Zum Schreibeb ist das Malen
hinzugekommen. Nicht alles läßt sich schriftstellerisch zum
Ausdruck bringen. Wie sollen auch die Farben Marrakeschs, der Stadt,
in der Mahi Binebine aufgewachsen ist, mit Worten beschrieben werden
? Zum Beispiel dieses ganz bestimmte Rot, in das Marrakech förmlich
eingetaucht zu sein scheint, der "couleur officielle de la
ville" wie Mahi Binebine sagt. Und neben dieser Feuerfarbe
ist es ein kobaltfarbenes Blau, das die Sinne nie verläßt,
das Blau der "Jardins Majorelle" Marrakech. Dieser Garten
ist wirklich blau blau !
Die ungegenständlichen
Bilder Mahi Binebines suchen diese Farbigkeit zu memorieren. Um
die größtmögliche Farbintensität zu erreichen, reibt der Künstler
Farbpigmente auf die unterschiedlichen Materialien, die er in seine
Leinwande hineinarbeitet und kommt so selbst zu unvergleichlicher
Farbigkeit. Auf anderen Werken tauchen auf den farbigen Flachen
der Leinwande Gesichter auf, die wie schemenhafte Erinnerungen,
wie Schatten aus der Vergangenheit wie einst Mahis Traum
und mehr noch, wie etwas, das über Zeit und Raum hinausgeht,
auftauchen und ins Bewußtsein drängen. Diese Gesichter sind
von großer Einfachheit, auf nur wenige Züge reduziert, und
in ihrer Einfachheit, ja beinahe Strenge, doch von äußerster
Beredsamkeit. Ihnen gemeinsam ist der Ausdruck von Sprachlosigkeit,
in der das Gefühl von Bangigkeit und Eingeengtsein steckt.

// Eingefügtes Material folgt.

(* ===== verification/Versions.v ===== *)
(** * Versioned records

    The records of an SSTable (src/sstable/sstable.go, type [Record]) and the
    multi-version reading of a list of them: [newest] is what a reader bounded
    by a sequence number must see, [visible] what a scan must return.  These are
    the specification the table, merge and engine files refine.  Nothing here
    depends on the file format. *)

From S2P Require Import Prelude OrdMap MemTable.
From stdpp Require Import base gmap sets list strings numbers fin_maps sorting.

(** [Value] is the logical value; [Typ] is the field [Type]. *)
Record Record := MkRec { Key : bytes; Value : bytes; Typ : ValueType; Seq : N }.

#[export] Instance Record_eq_dec : EqDecision Record.
Proof. solve_decision. Defined.

(** ** The order of records in a table: key ascending, then Seq descending. *)
Definition rec_lt (r s : Record) : Prop := Key r <b Key s \/ Key r = Key s /\ (Seq s < Seq r)%N.

#[export] Instance rec_lt_dec : RelDecision rec_lt.
Proof. unfold rec_lt. intros r s. apply _. Defined.

Definition sorted_records (l : list Record) : Prop := StronglySorted rec_lt l.

(** ** Reading *)

(** The version a reader of [key] bounded by [maxSeq] may see. *)
Definition sees (key : bytes) (maxSeq : N) (r : Record) : Prop := Key r = key /\ (Seq r <= maxSeq)%N.

#[export] Instance sees_dec key maxSeq r : Decision (sees key maxSeq r).
Proof. unfold sees. apply _. Defined.

(** The more recent of two candidates, the first one on a tie. *)
Definition newer (a b : option Record) : option Record :=
  match a, b with
  | Some r, Some s => if (Seq r <? Seq s)%N then Some s else Some r
  | Some r, None => Some r
  | None, b => b
  end.

(** The most recent version of [key] with [Seq <= maxSeq]. *)
Fixpoint newest (key : bytes) (maxSeq : N) (l : list Record) : option Record :=
  match l with
  | [] => None
  | r :: l' =>
      if decide (sees key maxSeq r) then newer (Some r) (newest key maxSeq l') else newest key maxSeq l'
  end.

(** The first record of every run of records with the same key. *)
Fixpoint heads (last : option bytes) (l : list Record) : list Record :=
  match l with
  | [] => []
  | r :: l' => if bool_decide (last = Some (Key r)) then heads last l' else r :: heads (Some (Key r)) l'
  end.

(** What a scan of [start, end_) bounded by [maxSeq] returns from a sorted list. *)
Definition visible (start end_ : option bytes) (maxSeq : N) (l : list Record) : list Record :=
  heads None (filter (fun r => in_range start end_ (Key r) /\ (Seq r <= maxSeq)%N) l).

(** No two different records are the same version of a key. *)
Definition unique_versions (l : list Record) : Prop :=
  forall r s, r ∈ l -> s ∈ l -> Key r = Key s -> Seq r = Seq s -> r = s.

(** ** The order *)

#[export] Instance rec_lt_strict : StrictOrder rec_lt.
Proof.
  unfold rec_lt. split.
  - intros r [H|[_ H]]; [border|lia].
  - intros r s t [H1|[E1 H1]] [H2|[E2 H2]].
    + left. border.
    + left. by rewrite <- E2.
    + left. by rewrite E1.
    + right. split; [congruence|lia].
Qed.

Lemma rec_lt_trichotomy r s : rec_lt r s \/ (Key r = Key s /\ Seq r = Seq s) \/ rec_lt s r.
Proof.
  unfold rec_lt. destruct (bytes_trichotomy (Key r) (Key s)) as [?|[E|?]]; auto.
  destruct (N.lt_trichotomy (Seq r) (Seq s)) as [?|[?|?]]; auto.
Qed.

Lemma rec_lt_key r s : rec_lt r s -> Key r <=b Key s.
Proof. intros [H|[E _]]; [border|]. rewrite E. border. Qed.

Lemma sorted_records_cons r l :
  sorted_records (r :: l) <-> sorted_records l /\ Forall (rec_lt r) l.
Proof. split; [by intros [??]%StronglySorted_inv|]. intros [??]. by constructor. Qed.
(* ===== verification/GoIO.v ===== *)
(** * Files, faults and errors

    The part of the operating system the store runs on, as far as its code can
    observe it.  A [world] is the set of files, each with its data and the
    length of the prefix an [fsync] has made durable, and a list of faults:
    every fallible system call draws one, [None] meaning success and [Some n]
    meaning that the call fails (a write after [n] of its bytes reached the
    file).  The theorems quantify over the faults.  Calls drawn beyond the end
    of the list succeed.

    [M] is the state monad of Go functions returning an error: [Ok] is a normal
    return, [Err] a non-nil error, [Panic] a run-time panic. *)

From S2P Require Import Prelude.
From stdpp Require Import base gmap sets list strings numbers fin_maps.

(** The character of double quotes. *)
Definition dquote : Ascii.ascii := Ascii.ascii_of_nat 34.

(** [\[\]byte(s)]. *)
Definition bytes_of (s : string) : bytes := String.list_byte_of_string s.

(** ** Errors *)

(** [ErrNew] is a value made by [errors.New] (or by [fmt.Errorf] without
    [%w]), identified by its text; [ErrWrap] is [fmt.Errorf("...%w", ..., e)]. *)
Inductive error :=
| ErrNew (text : string)
| ErrWrap (text : string) (e : error).

#[export] Instance error_eq_dec : EqDecision error.
Proof. solve_decision. Defined.

(** The errors of the standard library the code compares against. *)
Definition EOF : error := ErrNew "EOF".
Definition ErrUnexpectedEOF : error := ErrNew "unexpected EOF".
Definition ErrNotExist : error := ErrNew "file does not exist".
Definition ErrIO : error := ErrNew "input/output error".
Definition ErrNegativeOffset : error := ErrNew "negative offset".

(** [errors.Is]: follow the [%w] chain. *)
Fixpoint errors_Is (e target : error) : bool :=
  bool_decide (e = target) ||
  match e with ErrNew _ => false | ErrWrap _ e' => errors_Is e' target end.

(** ** The world *)

Record file := MkFile { f_data : bytes; f_synced : nat }.

Record world := MkWorld { w_files : gmap string file; w_faults : list (option nat) }.

Inductive res (A : Type) :=
| Ok (a : A)
| Err (e : error)
| Panic.
Arguments Ok {A} _.
Arguments Err {A} _.
Arguments Panic {A}.

Definition M (A : Type) : Type := world -> res A * world.

Definition ret {A} (a : A) : M A := fun w => (Ok a, w).
Definition throw {A} (e : error) : M A := fun w => (Err e, w).
Definition panic {A} : M A := fun w => (Panic, w).

Definition bind {A B} (m : M A) (f : A -> M B) : M B :=
  fun w => match m w with
           | (Ok a, w') => f a w'
           | (Err e, w') => (Err e, w')
           | (Panic, w') => (Panic, w')
           end.

(** [x, err := m]: the error as a value. *)
Definition attempt {A} (m : M A) : M (A + error) :=
  fun w => match m w with
           | (Ok a, w') => (Ok (inl a), w')
           | (Err e, w') => (Ok (inr e), w')
           | (Panic, w') => (Panic, w')
           end.

(** [if err != nil { return fmt.Errorf("...: %w", err) }]. *)
Definition wrap {A} (text : string) (m : M A) : M A :=
  fun w => match m w with
           | (Err e, w') => (Err (ErrWrap text e), w')
           | r => r
           end.

(** [if err != nil { cleanup; return err }]. *)
Definition on_error {A} (m : M A) (cleanup : M unit) : M A :=
  fun w => match m w with
           | (Err e, w') =>
               match cleanup w' with
               | (Panic, w'') => (Panic, w'')
               | (_, w'') => (Err e, w'')
               end
           | r => r
           end.

(** A partial (panicking) pure computation. *)
Definition of_option {A} (o : option A) : M A :=
  match o with Some a => ret a | None => panic end.

Notation "'let!' p := m 'in' k" := (bind m (fun p => k))
  (at level 10, p pattern, m at level 200, k at level 200) : flume_scope.
Notation "m ;;; k" := (bind m (fun _ => k))
  (at level 199, right associativity) : flume_scope.

(** [x, err := m; if err != nil { return err }] where [m] returns both. *)
Definition or_throw {A} (m : M (A * option error)) : M A :=
  let! (x, e) := m in match e with Some e => throw e | None => ret x end.

(** ** System calls *)

Definition next_fault : M (option nat) :=
  fun w => match w_faults w with
           | [] => (Ok None, w)
           | f :: fs => (Ok f, MkWorld (w_files w) fs)
           end.

Definition upd_files (f : gmap string file -> gmap string file) : M unit :=
  fun w => (Ok tt, MkWorld (f (w_files w)) (w_faults w)).

Definition get_files : M (gmap string file) := fun w => (Ok (w_files w), w).

(** A call that either fails or has the given effect. *)
Definition syscall {A} (k : M A) : M A :=
  let! f := next_fault in match f with None => k | Some _ => throw ErrIO end.

(** [os.Create]: create or truncate. *)
Definition os_Create (path : string) : M unit :=
  syscall (upd_files <[path := MkFile [] 0]>).

(** [os.OpenFile(path, O_CREATE|O_RDWR|O_APPEND, ...)]. *)
Definition os_OpenAppend (path : string) : M unit :=
  syscall (upd_files (fun fs => match fs !! path with
                                | Some _ => fs
                                | None => <[path := MkFile [] 0]> fs
                                end)).

(** [os.Open]: the descriptor keeps the file's bytes, also after the file is
    unlinked; the store never writes a file it has open for reading. *)
Definition os_Open (path : string) : M bytes :=
  syscall (let! fs := get_files in
           match fs !! path with
           | Some f => ret (f_data f)
           | None => throw ErrNotExist
           end).

Definition append_data (p : bytes) (f : file) : file := MkFile (f_data f ++ p) (f_synced f).

(** [os.File.Write] on an append-only descriptor. *)
Definition file_Write (path : string) (p : bytes) : M unit :=
  let! f := next_fault in
  match f with
  | None => upd_files (alter (append_data p) path)
  | Some n => upd_files (alter (append_data (take n p)) path);;; throw ErrIO
  end.

(** [os.File.Sync]. *)
Definition file_Sync (path : string) : M unit :=
  syscall (upd_files (alter (fun f => MkFile (f_data f) (length (f_data f))) path)).

(** [os.File.Close]. *)
Definition file_Close : M unit := syscall (ret tt).

Definition os_Remove (path : string) : M unit :=
  syscall (let! fs := get_files in
           match fs !! path with
           | Some _ => upd_files (delete path)
           | None => throw ErrNotExist
           end).

Definition os_Rename (oldpath newpath : string) : M unit :=
  syscall (let! fs := get_files in
           match fs !! oldpath with
           | Some f => upd_files (fun fs => <[newpath := f]> (delete oldpath fs))
           | None => throw ErrNotExist
           end).

(** [os.File.ReadAt] of [n] bytes on a descriptor holding [data]. *)
Definition file_ReadAt (data : bytes) (n : N) (off : Z) : M bytes :=
  if (off <? 0)%Z then throw ErrNegativeOffset
  else
    syscall (if (Z.of_N n + off <=? Z.of_nat (length data))%Z
             then ret (slice (Z.to_nat off) (Z.to_nat off + N.to_nat n) data)
             else throw EOF).

(** [io.ReadFull] of [n] bytes from a reader with [rest] left: the bytes and the
    new rest.  Reading nothing always succeeds. *)
Definition io_ReadFull (rest : bytes) (n : N) : M (bytes * bytes) :=
  if (n =? 0)%N then ret ([], rest)
  else
    syscall (if (n <=? N.of_nat (length rest))%N then ret (take (N.to_nat n) rest, drop (N.to_nat n) rest)
             else match rest with [] => throw EOF | _ => throw ErrUnexpectedEOF end).

(** [make([]T, n)] with elements of [sz] bytes panics above the address space
    ([maxAlloc], 2^48 bytes on linux/amd64). *)
Definition makeslice (n sz : N) : M unit :=
  if (n * sz <=? 2 ^ 48)%N then ret tt else panic.

(** ** [bufio.Writer] with a 64 KiB buffer

    The error of a failed write is sticky.  [bw_err] is that error's presence. *)
Record bufw := MkBufw { bw_path : string; bw_buf : bytes; bw_err : bool }.

Definition bufSize : N := 65536.

Definition bufio_New (path : string) : bufw := MkBufw path [] false.

(** The updated writer and the error, if any. *)
Definition bufio_Flush (b : bufw) : M (bufw * option error) :=
  if bw_err b then ret (b, Some ErrIO)
  else
    match bw_buf b with
    | [] => ret (b, None)
    | buf =>
        let! r := attempt (file_Write (bw_path b) buf) in
        match r with
        | inl _ => ret (MkBufw (bw_path b) [] false, None)
        | inr e => ret (MkBufw (bw_path b) (bw_buf b) true, Some e)
        end
    end.

(** [Write]: what fits is buffered; a chunk larger than the free space either
    goes straight to the file (empty buffer) or fills and flushes the buffer
    first. *)
Definition bufio_direct (b : bufw) (p : bytes) : M (bufw * option error) :=
  let! r := attempt (file_Write (bw_path b) p) in
  match r with
  | inl _ => ret (b, None)
  | inr e => ret (MkBufw (bw_path b) (bw_buf b) true, Some e)
  end.

Definition bufio_Write (b : bufw) (p : bytes) : M (bufw * option error) :=
  if bw_err b then ret (b, Some ErrIO)
  else
    let avail := (bufSize - N.of_nat (length (bw_buf b)))%N in
    if (N.of_nat (length p) <=? avail)%N then ret (MkBufw (bw_path b) (bw_buf b ++ p) false, None)
    else
      match bw_buf b with
      | [] => bufio_direct b p
      | buf =>
          let! (b', e) := bufio_Flush (MkBufw (bw_path b) (buf ++ take (N.to_nat avail) p) false) in
          match e with
          | Some e => ret (b', Some e)
          | None =>
              let rest := drop (N.to_nat avail) p in
              if (N.of_nat (length rest) <=? bufSize)%N then ret (MkBufw (bw_path b) rest false, None)
              else bufio_direct b' rest
          end
      end.

(** ** Crashes

    After a power loss every file still holds at least its synced prefix; what
    follows it is arbitrary (lost, torn or garbage).  Which files there are is as the
    system calls left it: the model has no directory entries that are not on disk
    yet, although the code never syncs a directory. *)
Definition crash (w w' : world) : Prop :=
  forall path f, w_files w !! path = Some f ->
    exists tail, w_files w' !! path =
      Some (MkFile (take (f_synced f) (f_data f) ++ tail)
              (f_synced f `min` length (f_data f) + length tail)).

(** ** Automation

    [io_unfold] exposes a computation of [M] on an explicit world; [io_cases]
    runs it, one case per fault it draws. *)

Ltac io_unfold :=
  unfold os_Create, os_OpenAppend, os_Open, os_Remove, os_Rename, file_Write, file_Sync, file_Close,
    syscall, next_fault, upd_files, get_files, wrap, on_error, attempt, throw, ret, bind.

Ltac io_cases :=
  repeat (simpl;
    match goal with
    | |- context [match ?fl with [] => _ | _ :: _ => _ end] => is_var fl; destruct fl as [|[?n|] fl]
    | |- context [match ?fl with Some _ => _ | None => _ end] => is_var fl; destruct fl
    end); simpl.

Lemma os_Open_ok path f w :
  w_faults w = [] -> w_files w !! path = Some f -> attempt (os_Open path) w = (Ok (inl (f_data f)), w).
Proof.
  intros Hw Hf. destruct w as [fs fl]; simpl in *; subst fl. io_unfold. simpl. by rewrite Hf.
Qed.

Lemma alter_insert_file (g : file -> file) path f (fs : gmap string file) :
  fs !! path = Some f -> alter g path fs = <[path := g f]> fs.
Proof.
  intros Hf. apply map_eq. intros p. destruct (decide (path = p)) as [<-|Hne].
  - by rewrite lookup_alter_eq, lookup_insert_eq, Hf.
  - by rewrite lookup_alter_ne, lookup_insert_ne.
Qed.

Lemma alter_alter_file (g h : file -> file) path f (fs : gmap string file) :
  fs !! path = Some f -> alter g path (alter h path fs) = <[path := g (h f)]> fs.
Proof.
  intros Hf. rewrite (alter_insert_file h path f), (alter_insert_file g path (h f)); [|apply lookup_insert_eq|done].
  apply insert_insert_eq.
Qed.

Lemma os_Open_None path f fs fl :
  fs !! path = Some f ->
  attempt (os_Open path) (MkWorld fs (None :: fl)) = (Ok (inl (f_data f)), MkWorld fs fl).
Proof. intros Hf. io_unfold. simpl. by rewrite Hf. Qed.

Lemma io_ReadFull_None rest n fs fl :
  n <> 0%N -> (n <= N.of_nat (length rest))%N ->
  attempt (io_ReadFull rest n) (MkWorld fs (None :: fl)) =
    (Ok (inl (take (N.to_nat n) rest, drop (N.to_nat n) rest)), MkWorld fs fl).
Proof.
  intros Hn Hl. unfold io_ReadFull. rewrite (proj2 (N.eqb_neq _ _) Hn). io_unfold. simpl.
  by rewrite (proj2 (N.leb_le _ _) Hl).
Qed.

Lemma io_ReadFull_Some rest n k fs fl :
  n <> 0%N ->
  attempt (io_ReadFull rest n) (MkWorld fs (Some k :: fl)) = (Ok (inr ErrIO), MkWorld fs fl).
Proof. intros Hn. unfold io_ReadFull. by rewrite (proj2 (N.eqb_neq _ _) Hn). Qed.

Da sind Münder, die nicht sprechen, Augen, die nicht sehen
können. Da sind entzweite Gesichter.
Und dies ist das eigentliche
Thema des Künstlers : was er malt, sind keine Gesichter mehr
; es sind Masken. Mit diesem Sujet ist erneut die Verbindung zu
seiner afrikanischen Heimat gegeben. "Masken", sagt Mabi
Binebine, "stehen für Afrika. Die Maske dort will nicht
verstecken, sie will aufdecken, will zur Schau stellen. Sie ist
eng an die Seele gebunden. Sie ist zugleich Dämon, Tier, das
Animalische, das exorziert werden soll. Für mich ist sie alles,
was der Mund nicht sagt." Und der Dämon, der hier vielleicht
ausgetrieben werden will, heißt Sklaverie. Dafür steht der
Ausdruck von Bedrückung und Bedrangnis in vielen von Mahi Binebines
Masken. Auch das gehört zur Geschichte Afrikas.
Das Thema Masken ist vielschichtig.
In seiner Auseinandersetzung damit, sucht Mahi Binebine darüberhinaus
die Synthese zwischen den unterschiedlichen Kulturen, in denen er
inzwischen Zuhause ist. "Auf diese Weise", sagt der Künstler,
"habe ich wohl auch versucht, einen Fuß dort zu behalten, wo
ich geboren bin, und einen da, wo ich jetzt lebe." Und gleichzeitig
bedeutet für ihn das Zuhausesein in zwei so unterschiedlichen
Kulturen eine unerschöpfliche Quelle der Inspiration.